Within days, Widgery’s body is dragged from the Thames. Kershaw, a fellow manager from the factory also following up on the disappearance, is run down by a lorry in a London street. The police question Garner. He himself is at a loss to put the pieces together. He consoles himself in his ability to suppress these strange events into the routines in which he is more comfortable: “… whatever happens to oneself, however extraordinary or painful, becomes eventually commonplace and bearable.The empire of self constantly added to itself new wild tracts of territory which it was able to drain, plough, populate, and thus become once again an ordered, homogeneous entity.”
In keeping with the patterns of a conventional mystery, the odd events surrounding these deaths begin to intersect with other coincidences. Garner develops a crush on the secretary of the magnate offering to fund a new literary journal he wants Garner to edit. The secretary turns out to be living with Widgery’s young man–who himself turns out to have worked at the factory under an assumed name. The magnate appears to have, among his many business interests, some kind of speculation into a new line of electrical equipment.

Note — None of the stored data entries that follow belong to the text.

(** The loop over the inner segments finds them exactly when they occur in
    order: taking each at its leftmost place loses nothing. *)
Lemma matchSegments_inOrder segments : forall v,
  matchSegments segments v = true <-> inOrder segments v.
Proof.
  induction segments as [|s rest IH]; intros v; cbn [matchSegments inOrder].
  - tauto.
  - destruct (String.eqb_spec s "") as [->|Hs].
    + rewrite IH. split.
      * intros H. now exists "", v.
      * intros (g & r & -> & H). cbn [String.append]. now apply inOrder_prepend.
    + destruct (Z.ltb_spec (Index v s) 0) as [Hlt|Hge].
      * split; [discriminate|]. intros (g & r & -> & _).
        pose proof (Index_leftmost g s r). lia.
      * rewrite IH. split.
        -- intros H. pose proof (Index_found v s Hge) as Hp.
           apply HasPrefix_spec in Hp as [r Hr].
           exists (slice_to (Z.to_nat (Index v s)) v), r. split.
           ++ rewrite <- Hr. symmetry. apply slice_to_from.
           ++ replace r with (slice_from (len s) (slice_from (Z.to_nat (Index v s)) v))
                by (rewrite Hr; apply slice_from_app).
              replace (slice_from (len s) (slice_from (Z.to_nat (Index v s)) v))
                with (slice_from (Z.to_nat (Index v s + Z.of_nat (len s))) v); [exact H|].
              replace (Z.to_nat (Index v s + Z.of_nat (len s)))
                with (Z.to_nat (Index v s) + len s)%nat by lia.
              generalize (Z.to_nat (Index v s)). clear. intros n. revert v.
              induction n as [|n IHn]; intros v; [reflexivity|].
              destruct v as [|a v]; cbn [slice_from Nat.add].
              ** clear. induction (len s); reflexivity.
              ** apply IHn.
        -- intros (g & r & -> & H).
           pose proof (Index_leftmost g s r) as Hi.
           set (n := (Z.to_nat (Index (g ++ s ++ r) s + Z.of_nat (len s)))).
           rewrite <- append_assoc.
           rewrite slice_from_app_le by (rewrite len_app; subst n; lia).
           now apply inOrder_prepend.
Qed.

Lemma Split_cons s sep : exists p ps, Split s sep = p :: ps.
Proof.
  induction s as [|c s IH]; cbn [Split]; [eauto|].
  destruct (Ascii.eqb c sep); [eauto|]. destruct IH as (p & ps & ->). eauto.
Qed.

(** Splitting at a byte that occurs gives at least two parts. *)
Lemma Split_two s sep : occurs sep s = true -> exists p q qs, Split s sep = p :: q :: qs.
Proof.
  induction s as [|c s IH]; cbn [Split occurs]; [discriminate|].
  rewrite Ascii.eqb_sym. destruct (Ascii.eqb c sep); cbn [orb].
  - intros _. destruct (Split_cons s sep) as (p & ps & ->). eauto.
  - intros H. destruct (IH H) as (p & q & qs & ->). eauto.
Qed.

(** [Split] is undone by [Join], and no part holds the separator. *)
Lemma Join_Split s sep :
  Join (Split s sep) sep = s /\ Forall (fun p => occurs sep p = false) (Split s sep).
Proof.
  induction s as [|c s [IHj IHf]]; cbn [Split]; [split; [reflexivity|now repeat constructor]|].
  destruct (Ascii.eqb_spec c sep) as [->|Hc].
  - split; [|constructor; [reflexivity|exact IHf]].
    destruct (Split_cons s sep) as (p & ps & E). rewrite E in *.
    change (Join ("" :: p :: ps) sep) with ("" ++ String sep (Join (p :: ps) sep)).
    rewrite IHj. reflexivity.
  - destruct (Split_cons s sep) as (p & ps & E). rewrite E in *.
    apply Forall_cons_iff in IHf as [Hp Hps]. split.
    + destruct ps as [|q qs].
      * cbn [Join] in *. now rewrite IHj.
      * change (Join (String c p :: q :: qs) sep)
          with (String c (p ++ String sep (Join (q :: qs) sep))).
        change (Join (p :: q :: qs) sep)
          with (p ++ String sep (Join (q :: qs) sep)) in IHj.
        now rewrite IHj.
    + constructor; [|exact Hps]. cbn [occurs]. rewrite Hp.
      destruct (Ascii.eqb_spec sep c); [congruence|reflexivity].
Qed.



End PolicyExtra.

(** ** The daily limiter *)

Module LimiterExtra.
Import GoStrings GoStringsFacts Policy LimiterSpec QuotaSpec.

(** X3.  [Consume] sees its three keys only through their normal form: calls
    whose api keys and days agree up to surrounding white space, and whose
    models agree up to white space and case, are one and the same call, and
    so share one counter. *)
Theorem Consume_by_row l fault now apiKey model dayKey apiKey' model' dayKey' limit :
  rowKey apiKey model dayKey = rowKey apiKey' model' dayKey' ->
  Consume l fault now apiKey model dayKey limit
  = Consume l fault now apiKey' model' dayKey' limit.
Proof.
  unfold rowKey. intros H. injection H as Ha Hm Hd.
  unfold Consume. now rewrite Ha, Hm, Hd.
Qed.

Lemma Consume_by_row_witness :
  Consume (open ∅) None 5 " k1 " "Claude-Opus-4-6 " "2026-02-08" 2
  = Consume (open ∅) None 5 "k1" "claude-opus-4-6" " 2026-02-08" 2.
Proof. apply Consume_by_row. vm_compute. reflexivity. Defined.

(** A call that fails or is refused leaves the table as it was. *)
Lemma Consume_refused_table l fault now apiKey model dayKey limit :
  snd (fst (fst (Consume l fault now apiKey model dayKey limit))) = false ->
  table (snd (Consume l fault now apiKey model dayKey limit)) = table l.
Proof.
  unfold Consume, table.
  destruct l as [[[t|]]|]; cbn [db]; try reflexivity.
  destruct (String.eqb (TrimSpace apiKey) "" || String.eqb (ToLower (TrimSpace model)) ""
            || String.eqb (TrimSpace dayKey) ""); [reflexivity|].
  destruct (limit <=? 0)%Z; [reflexivity|].
  destruct fault as [e|]; [reflexivity|].
  unfold consumeStmt.
  destruct (t !! (TrimSpace apiKey, ToLower (TrimSpace model), TrimSpace dayKey)) as [r|];
    [|discriminate].
  destruct (count r <? limit)%Z; [discriminate|reflexivity].
Qed.

(** An error is never reported together with an admission. *)
Lemma Consume_error_refuses l fault now apiKey model dayKey limit :
  snd (fst (Consume l fault now apiKey model dayKey limit)) <> None ->
  snd (fst (fst (Consume l fault now apiKey model dayKey limit))) = false.
Proof.
  unfold Consume.
  destruct l as [[[t|]]|]; cbn [db]; try reflexivity.
  destruct (String.eqb (TrimSpace apiKey) "" || String.eqb (ToLower (TrimSpace model)) ""
            || String.eqb (TrimSpace dayKey) ""); [reflexivity|].
  destruct (limit <=? 0)%Z; [reflexivity|].
  destruct fault as [e|]; [reflexivity|].
  destruct (consumeStmt t _ _ _ now limit) as [[c|] t']; cbn; [congruence|reflexivity].
Qed.

(** What an admission does to the table. *)
Lemma Consume_admitted l fault now apiKey model dayKey limit :
  snd (fst (fst (Consume l fault now apiKey model dayKey limit))) = true ->
  let k := rowKey apiKey model dayKey in
  exists t, table l = Some t
    /\ table (snd (Consume l fault now apiKey model dayKey limit))
       = Some (<[k := {| count := countOf t k + 1; updated_at := now |}]> t)
    /\ (countOf t k + 1 <= limit)%Z.
Proof.
  unfold Consume, table, rowKey, countOf.
  destruct l as [[[t|]]|]; cbn [db]; try discriminate.
  destruct (String.eqb (TrimSpace apiKey) "" || String.eqb (ToLower (TrimSpace model)) ""
            || String.eqb (TrimSpace dayKey) ""); [discriminate|].
  destruct (Z.leb_spec limit 0) as [Hl|Hl]; [discriminate|].
  destruct fault as [e|]; [discriminate|].
  unfold consumeStmt.
  destruct (t !! (TrimSpace apiKey, ToLower (TrimSpace model), TrimSpace dayKey))
    as [r|] eqn:Hr.
  - destruct (Z.ltb_spec (count r) limit) as [Hc|Hc]; [|discriminate]. cbn [db snd].
    intros _. exists t. rewrite Hr. split; [reflexivity|]. split; [reflexivity|lia].
  - cbn [db snd]. intros _. exists t. rewrite Hr. split; [reflexivity|].
    split; [reflexivity|lia].
Qed.

(** X4.  One call of [Consume], on any limiter and whatever the storage
    does.  A call that is not allowed leaves the table as it was, and without
    an error it is refused only under a limit that is not positive or on a
    row that has reached the limit.  A call that is allowed reports no error,
    adds exactly one to the count of its row, stamps the row with the time of
    the call, returns the new count, which is within the limit, and touches
    no other row. *)
Theorem Consume_effect l fault now apiKey model dayKey limit :
  let k := rowKey apiKey model dayKey in
  let '((c, allowed, err), l') := Consume l fault now apiKey model dayKey limit in
  (allowed = false ->
     table l' = table l
     /\ (err = None ->
         (limit <= 0)%Z \/ exists t, table l = Some t /\ (limit <= countOf t k)%Z))
  /\ (allowed = true ->
        err = None
        /\ exists t, table l = Some t
             /\ table l' = Some (<[k := {| count := c; updated_at := now |}]> t)
             /\ c = (countOf t k + 1)%Z
             /\ (c <= limit)%Z).
Proof.
  unfold Consume, rowKey, table, countOf.
  destruct l as [[[t|]]|]; cbn [db]; try (split; [split; [reflexivity|discriminate]|discriminate]).
  destruct (String.eqb (TrimSpace apiKey) "" || String.eqb (ToLower (TrimSpace model)) ""
            || String.eqb (TrimSpace dayKey) "");
    [split; [split; [reflexivity|discriminate]|discriminate]|].
  destruct (Z.leb_spec limit 0) as [Hl|Hl];
    [split; [split; [reflexivity|intros _; now left]|discriminate]|].
  destruct fault as [e|]; [split; [split; [reflexivity|discriminate]|discriminate]|].
  unfold consumeStmt.
  destruct (t !! (TrimSpace apiKey, ToLower (TrimSpace model), TrimSpace dayKey))
    as [r|] eqn:Hr.
  - destruct (Z.ltb_spec (count r) limit) as [Hc|Hc]; cbn [db].
    + split; [discriminate|]. intros _. split; [reflexivity|].
      exists t. rewrite Hr. split; [reflexivity|]. split; [reflexivity|]. split; [reflexivity|lia].
    + split; [|discriminate]. intros _. split; [reflexivity|].
      intros _. right. exists t. rewrite Hr. split; [reflexivity|lia].
  - cbn [db]. split; [discriminate|]. intros _. split; [reflexivity|].
    exists t. rewrite Hr. split; [reflexivity|]. split; [reflexivity|]. split; [reflexivity|lia].
Qed.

Yet Garner fails to weave the threads into the answers that become apparent to the reader. “I’m very much afraid you haven’t got the right story,” he says at one point, only to have Fuller write, “Garner’s mind worked furiously: what was the right story?” Ironically, many of his thoughts about the explanations behind Widgery’s death dwell on the question of how he should approach things as a writer–and it also becomes apparent to the reader that Garner lacks the imagination to be much of a writer:
How could one get, if one wanted to, all this into a novel? The power behind the luxury, the figures and men and machines behind the power? Perrott’s desk had been empty, even of a pen. Perhaps he never wrote: a file was merely opened and put before him, and he then nodded or shook his head. Somewhere in other rooms of the building ingenious men sat in front of books on company law, ledger sheets, reports on technical processes, with trade-union leaders, secretaries of trade associations, spoke on the telephone to members of parliament for industrial divisions, factories on bypasses and coalfields, stockbrokers, authors of economic classics, bankers–but for Perrott everything was rendered down to the naked bones of a question. Shall we do this? And the cigar made its indication.

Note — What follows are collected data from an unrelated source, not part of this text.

(** [run_method(method, fexpr, params)]: [inl] is an exception that leaves
    the function, raised before the [try] block is entered. *)
Definition run_method (method fexpr : string) (params : form)
  : web_failure + web_response float :=
  let f := parse_function fexpr in
  match int_param_or params "max_iter" 100 with
  | inl why => inl why
  | inr max_iter =>
  match float_param_or params "tol" lit_1e_6 with
  | inl why => inl why
  | inr tol =>
      inr
        (if (method =? "bisection")%string then
           caught (float_param params "a") (fun a =>
           caught (float_param params "b") (fun b =>
           web_bisection f a b tol max_iter))
         else if (method =? "regula")%string then
           caught (float_param params "a") (fun a =>
           caught (float_param params "b") (fun b =>
           web_regula float_inf f a b tol max_iter))
         else if (method =? "secant")%string then
           caught (float_param params "x0") (fun x0 =>
           caught (float_param params "x1") (fun x1 =>
           web_secant f x0 x1 tol max_iter))
         else if (method =? "newton")%string then
           caught (float_param params "x0") (fun x0 =>
           web_newton lit_1e_6 f x0 tol max_iter)
         else if (method =? "fixed")%string then
           match lookup params "g" with
           | None => Error (KeyError "g")
           | Some gexpr =>
               caught (float_param params "x0") (fun x0 =>
               web_fixed (parse_function gexpr) x0 tol max_iter)
           end
         else if (method =? "modified")%string then
           caught (float_param params "x0") (fun x0 =>
           caught (float_param_or params "delta" lit_1e_3) (fun delta =>
           web_modified lit_1e_6 f x0 delta tol max_iter))
         else Rows [] None)
  end end.
End RunMethod.

(** The test [run_method] applies to the rows of a method. *)
Definition web_test (method : string) (tol : float) : row float -> bool :=
  if (method =? "fixed")%string then error_only tol
  else residual_or_error tol.

(** What a returned dictionary [{"rows": rows, "root": root}] shows: the rows
    are numbered from 1; a root is the iterate of the last row, which is the
    only row that meets the test [crit]; without a root no row meets it. *)
Definition web_shape (num : Type) (crit : row num -> bool)
  (rows : list (row num)) (root : option num) : Prop :=
  numbered 1 rows /\
  match root with
  | Some x =>
      exists earlier fx e,
        rows = earlier ++ [(1 + Z.of_nat (List.length earlier), x, fx, e)]%Z /\
        Forall (fun r => crit r = false) earlier /\
        crit (1 + Z.of_nat (List.length earlier), x, fx, e)%Z = true
  | None => Forall (fun r => crit r = false) rows
  end.

(** A fragment of [int(s)]. *)
Definition sample_int (s : string) : option Z :=
  if String.eqb s "0" then Some 0%Z
  else if String.eqb s "5" then Some 5%Z
  else if String.eqb s "100" then Some 100%Z
  else None.

(** A submitted form. *)
Definition sample_form : form :=
  [("method", "bisection"); ("fexpr", "x*x-2"); ("a", "0"); ("b", "2");
   ("x0", "1"); ("x1", "2"); ("g", "x-1"); ("max_iter", "5")]%string.

(** ** Regula falsi in exact arithmetic *)

Section InsideDefinitions.
Open Scope Q_scope.

(** The row's iterate lies in the bracket [a, b]. *)
Definition inside (a b : Q) (r : row Q) : Prop := between a b (row_x r).

(** What the locals of [regula_falsi] satisfy at the start of a pass when
    [f(a)] is not zero and the tolerance is above zero. *)
Definition regula_keeps_sign_change (f : func Q) (a b : Q) (i : Z)
  (s : @regula_locals Q) : Prop :=
  f (reg_a s) = inr (reg_fa s) /\ f (reg_b s) = inr (reg_fb s) /\
  reg_fa s * reg_fb s <= 0 /\ ~ reg_fa s == 0 /\
  between a b (reg_a s) /\ between a b (reg_b s).
End InsideDefinitions.

(** * Facts *)

(** ** Results and calls *)

Lemma bind_Ok_inv (A B : Type) (m : result A) (k : A -> result B) (b : B) :
  bind m k = Ok b -> exists a, m = Ok a /\ k a = Ok b.
Proof.
  destruct m as [a|e]; simpl; intros H; [eauto | discriminate].
Qed.

Lemma call_Ok (num : Type) (f : func num) (x y : num) :
  call f x = Ok y <-> f x = inr y.
Proof.
  unfold call. destruct (f x); split; intros H; inversion H; reflexivity.
Qed.

Lemma call_ext (num : Type) (f g : func num) :
  (forall x, f x = g x) -> forall x, call f x = call g x.
Proof.
  intros H x. unfold call. rewrite H. reflexivity.
Qed.

(** ** The loop combinator *)

Section ForRangeFacts.
Variables S R : Type.

Lemma for_range_ext (body1 body2 : Z -> S -> result (outcome S R)) :
  (forall i s, body1 i s = body2 i s) ->
  forall n i s, for_range body1 n i s = for_range body2 n i s.
Proof.
  intros H n. induction n as [|n IH]; intros i s; simpl.
  - reflexivity.
  - rewrite H. destruct (body2 i s) as [[s'|r]|e]; auto.
Qed.

(** Running [n + m] passes is running [n] passes and, when none of them
    left the loop, [m] more. *)
Lemma for_range_add (body : Z -> S -> result (outcome S R)) :
  forall n m i s,
    for_range body (n + m) i s =
    match for_range body n i s with
    | Ok (Continue s') => for_range body m (i + Z.of_nat n) s'
    | other => other
    end.
Proof.
  induction n as [|n IH]; intros m i s.
  - simpl. rewrite Z.add_0_r. reflexivity.
  - change (Datatypes.S n + m)%nat with (Datatypes.S (n + m)).
    cbn [for_range]. destruct (body i s) as [[s'|r]|e]; try reflexivity.
    rewrite IH.
    replace (i + 1 + Z.of_nat n)%Z
      with (i + Z.of_nat (Datatypes.S n))%Z by lia.
    reflexivity.
Qed.

(** An empty range runs no pass. *)
Lemma for_range_nonpositive (body : Z -> S -> result (outcome S R))
  (max_iter : Z) (s : S) :
  (max_iter <= 0)%Z ->
  for_range body (Z.to_nat max_iter) 1 s = Ok (Continue s).
Proof.
  intros H. replace (Z.to_nat max_iter) with O by lia. reflexivity.
Qed.

(** A pass that does not fall through, reached after [k] passes that did,
    decides the outcome of the loop. *)
Lemma for_range_stops (body : Z -> S -> result (outcome S R))
  (max_iter : Z) (k : nat) (s0 s : S) (o : result (outcome S R)) :
  (Z.of_nat k < max_iter)%Z ->
  for_range body k 1 s0 = Ok (Continue s) ->
  body (1 + Z.of_nat k)%Z s = o ->
  (forall s', o <> Ok (Continue s')) ->
  for_range body (Z.to_nat max_iter) 1 s0 = o.
Proof.
  intros Hk Hloop Hbody Hstop.
  replace (Z.to_nat max_iter)
    with (k + Datatypes.S (Z.to_nat max_iter - k - 1))%nat by lia.
  rewrite for_range_add, Hloop. cbn [for_range]. rewrite Hbody.
  destruct o as [[s'|r]|e]; try reflexivity.
  exfalso. exact (Hstop s' eq_refl).
Qed.
End ForRangeFacts.

(** ** Rows *)

Section RowFacts.
Context {num : Type} {A : Arith num}.

Lemma numbered_app (rows1 rows2 : list (row num)) : forall i,
  numbered i (rows1 ++ rows2) <->
  numbered i rows1 /\ numbered (i + Z.of_nat (List.length rows1)) rows2.
Proof.
  induction rows1 as [|r rows1 IH]; intros i; simpl.
  - rewrite Z.add_0_r. tauto.
  - rewrite IH.
    replace (i + 1 + Z.of_nat (List.length rows1))%Z
      with (i + Z.pos (Pos.of_succ_nat (List.length rows1)))%Z by lia.
    tauto.
Qed.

This passage illustrates just the sort of meta-fictional tricks that Fuller plays throughout The Second Curtain. Fuller, who had a successful career as a London solicitor and was involved with substantial commercial matters, knows very well what goes on behind Perrott’s clean desk, while to Garner it is just something of a blur. And he manages to convey this to the reader in a few strokes while leaving Garner in his muddled reality.

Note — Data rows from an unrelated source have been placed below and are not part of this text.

(** * A shallow embedding of [turingmachine.py]

    The Python module defines two classes, [Tape] (a list of cells with a
    head index that grows on demand) and [TuringMachine] (a control state,
    a transition dictionary and the [advance]/[run] protocol), followed by
    a demo driver that builds Caesar-cipher transition tables.

    Python objects are mutable; every method is embedded as a function from
    the object's state before the call to its state after the call.  A
    method that can raise returns the state it leaves behind together with
    either its value or the exception. *)

From stdpp Require Import base gmap list strings.
From Stdlib Require Import ZArith Lia.
From Stdlib Require Import Ascii.

Local Open Scope string_scope.
Local Open Scope list_scope.
Local Open Scope Z_scope.

(** ** Python values used by the module *)

(** A tape symbol is a Python [str]; a cell holds a symbol or [None]. *)
Definition symbol : Type := string.
Definition cell : Type := option symbol.

(** The exceptions the module can raise: list indexing out of range and a
    dictionary lookup miss (carrying the missing key). *)
Inductive exn : Type :=
| IndexError
| KeyError (key : Z * cell).

Inductive result (A : Type) : Type :=
| Ok (a : A)
| Raise (e : exn).
Arguments Ok {A} a.
Arguments Raise {A} e.

(** [list(s)] for a string [s]: its characters, each a one-character [str]. *)
Definition py_list_of_str (s : string) : list cell :=
  map (fun a => Some (String a EmptyString)) (String.list_ascii_of_string s).

(** [[None] * n]: a non-positive count gives the empty list. *)
Definition py_none_times (n : Z) : list cell := replicate (Z.to_nat n) None.

(** Index resolution of [l[i]] on a list of length [n]: indices in
    [0, n) address from the front, indices in [-n, 0) from the back,
    anything else raises [IndexError]. *)
Definition py_index (n i : Z) : option nat :=
  if (0 <=? i) && (i <? n) then Some (Z.to_nat i)
  else if (- n <=? i) && (i <? 0) then Some (Z.to_nat (n + i))
  else None.

Definition py_getitem (l : list cell) (i : Z) : result cell :=
  match py_index (Z.of_nat (length l)) i with
  | Some k => match l !! k with Some c => Ok c | None => Raise IndexError end
  | None => Raise IndexError
  end.

Definition py_setitem (l : list cell) (i : Z) (v : cell) : result (list cell) :=
  match py_index (Z.of_nat (length l)) i with
  | Some k => Ok (<[k:=v]> l)
  | None => Raise IndexError
  end.

(** ** class Tape *)

(** The nested class [Tape.direction]. *)
Module direction.
Definition right : string := "R".
Definition left : string := "L".
Definition stay : string := "S".
End direction.

Record Tape : Type := mkTape {
  _list : list cell;
  _loc : Z;
  _min_loc : Z;
  _max_loc : Z
}.

Definition _get_max_loc (l : list cell) : Z := Z.of_nat (length l) - 1.

(** [Tape.__init__(initial_state, start_size)].  An argument is [None] or a
    value; the empty string and the integer zero are falsy. *)
Definition truthy_str (o : option string) : bool :=
  match o with
  | Some s => negb (String.eqb s "")
  | None => false
  end.

Definition truthy_int (o : option Z) : bool :=
  match o with
  | Some n => negb (n =? 0)
  | None => false
  end.

Definition Tape_init (initial_state : option string) (start_size : option Z) : Tape :=
  let l :=
    if truthy_str initial_state then py_list_of_str (default "" initial_state)
    else if truthy_int start_size then py_none_times (default 0 start_size)
    else [] in
  {| _list := l; _loc := 0; _min_loc := 0; _max_loc := _get_max_loc l |}.

Definition _expand_left (n_spaces : Z) (t : Tape) : Tape :=
  let l := py_none_times n_spaces ++ _list t in
  {| _list := l;
     _loc := _loc t + n_spaces;
     _min_loc := _min_loc t;
     _max_loc := _get_max_loc l |}.

Definition _expand_right (n_spaces : Z) (t : Tape) : Tape :=
  let l := _list t ++ py_none_times n_spaces in
  {| _list := l;
     _loc := _loc t;
     _min_loc := _min_loc t;
     _max_loc := _get_max_loc l |}.

Definition set_loc (i : Z) (t : Tape) : Tape :=
  {| _list := _list t; _loc := i; _min_loc := _min_loc t; _max_loc := _max_loc t |}.

Definition move_left (t : Tape) : Tape :=
  let t1 := if _loc t =? _min_loc t then _expand_left 1 t else t in
  set_loc (_loc t1 - 1) t1.

Definition move_right (t : Tape) : Tape :=
  let t1 := if _loc t =? _max_loc t then _expand_right 1 t else t in
  set_loc (_loc t1 + 1) t1.

Definition get_char (t : Tape) : result cell := py_getitem (_list t) (_loc t).

Definition set_char (value : cell) (t : Tape) : result Tape :=
  match py_setitem (_list t) (_loc t) value with
  | Ok l => Ok {| _list := l; _loc := _loc t;
                  _min_loc := _min_loc t; _max_loc := _max_loc t |}
  | Raise e => Raise e
  end.

(** [''.join([item for item in self._list if item != None])] *)
Definition is_not_None (c : cell) : bool :=
  match c with Some _ => true | None => false end.

Definition py_join (sep : string) (items : list cell) : string :=
  String.concat sep (map (default "") items).

Definition get_string (t : Tape) : string :=
  py_join "" (List.filter is_not_None (_list t)).

(** ** Programs over a mutable object

    A method body is a program over the state [S] of its object: it returns
    the state it leaves behind and either a value or the exception raised.
    An exception stops the rest of the body and keeps the mutations made so
    far. *)

Definition prog (S A : Type) : Type := S -> S * result A.

Definition ret {S A : Type} (a : A) : prog S A := fun s => (s, Ok a).

Definition raise {S A : Type} (e : exn) : prog S A := fun s => (s, Raise e).

Definition bind {S A B : Type} (c : prog S A) (k : A -> prog S B) : prog S B :=
  fun s =>
    match c s with
    | (s', Ok a) => k a s'
    | (s', Raise e) => (s', Raise e)
    end.

Definition gets {S A : Type} (f : S -> A) : prog S A := fun s => (s, Ok (f s)).

Definition modify {S : Type} (f : S -> S) : prog S unit := fun s => (f s, Ok tt).

Declare Scope prog_scope.
Delimit Scope prog_scope with prog.
Notation "x <~ c ;~ k" := (bind c (fun x => k))
  (at level 20, c at level 99, k at level 200, only parsing) : prog_scope.
Notation "c ;~ k" := (bind c (fun _ => k))
  (at level 100, k at level 200, right associativity, only parsing) : prog_scope.

(** ** class TuringMachine *)

(** A table entry: next state, symbol to write, direction value. *)
Abbreviation transition := (Z * cell * string)%type.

In the end, Garner can only write to Widgery’s sister that, “The more I think about the whole affair, the more I feel that it all lies in the realm of accident and coincidence.” And he himself can only sense that “The alien machine into which he had accidentally dropped from his own harmless world had thrown him out again, broken, with scarcely any damage or interruption to its purposive wheels.” Yet Fuller also makes it clear that Widgery and Kershaw’s deaths are quite directly and deliberately linked to a ruthless and objective calculation of gain and loss made by the magnate, Perrot.
The Second Curtain was the second of three meta-mysteries Roy Fuller wrote. With My Little Eye (1948) puts a magistrate’s son in the role of the ad-hoc detective and plays a somewhat less elegant set of changes on what Fuller calls “the fantasy of conspiracy and crime.” Julian Symons included it on his 1957 list of the 100 best crime and mystery novels. Fantasy and Fugue (1956) is Fuller’s most cerebral mystery, taking place in the head of a man who wakes up one morning convinced that he has committed a murder. The three books were collected by Carcanet Press in 1988 in Crime Omnibus and deserve a place on the shelf alongside Graham Greene’s “entertainments” such as Our Man in Havana.